Diungkapkan pula, pasca kejadian tersebut pihak Rumah Sakit di sana waktu itu malah membujuk dirinya untuk membantu pengusulan pengadaan tabung.

"Pihak rumah sakit Cut Mutia membujuk saya untuk dapat membantu mengusulkan pengadaan tabung oksigen kepada Pemerintah Kabupaten Aceh Utara, dengan dalih, dari dana pengadaan tabung tersebut nantinya digunakan pihak RS untuk membayar tabung yang hilang kepada dirinya.
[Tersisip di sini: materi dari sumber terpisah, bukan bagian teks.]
(** * glin-client: gradient utilities and compression codec

    A shallow embedding of [src/python/utils/gradient.py],
    [src/python/utils/compression.py] and [save_results] of
    [src/python/train.py], the properties of the specification checked
    against it, and further properties read off the code.

    Numbers.  Python floats and the elements of float32 tensors are
    embedded as real numbers ([R]): arithmetic is exact, there is no NaN,
    no infinity and no rounding.  Python integers are [Z] or [nat].  The
    one-byte storage of [torch.uint8] is written out as reduction modulo
    [2^8].  What rounding or overflow decides is embedded a second time
    with the arithmetic of the machine: clipping and the quantizer over
    binary32 tensors and binary64 Python floats ([Binary32]), and the
    number of elements the sparsifier keeps over binary64 ([Binary64]).

    Objects.  A Python [dict] keeps insertion order and has unique keys: it
    is an association list updated through [dict_set].  The envelopes
    passed between [compress_gradients] and [decompress_gradients] are
    untyped dictionaries in the source, and are embedded as values of the
    dynamic type [pyval].

    Failure.  A raised exception is the [Raise] result of the error monad
    [result]; the exception classes are those Python and torch raise.

    Randomness and files.  The generator behind [torch.randn_like] is the
    sequence of the numbers it yields, with the count of those already
    drawn as state.  Of [save_results] the object handed to [torch.save]
    and the printed ratio are embedded, not the file system. *)

From Stdlib Require Import Reals Lra Lia String ZArith Bool SpecFloat.
From Stdlib Require Import List Permutation Sorted.
Import ListNotations.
Merasa Rumah Sakit Umum Darah Cut Mutia adalah mitra kerjanya, maka dia setuju, dengan catatan agar 'dana' tabung yang hilang secepatnya dilunasi pihak rumah sakit kepadanya.

Namun janji tinggal janji, yang terjadi malah sebaliknya, Pihak Rumah Sakit hingga kini masih terus mempermainkan Fuadi.

"Pihak Rumah sakit juga hanya mengiming-imingkan harapan yang sangat manis untuk melemahkan saya," ungkap Fuadi dengan nada kesal.

Bahkan pihak Rumah Sakit Umum Daerah Cut Mutia menghilangkan sejumlah dokumen yang ditandatangani nya hilang, terkesan ada berniat untuk tidak membayar hak Fuadi.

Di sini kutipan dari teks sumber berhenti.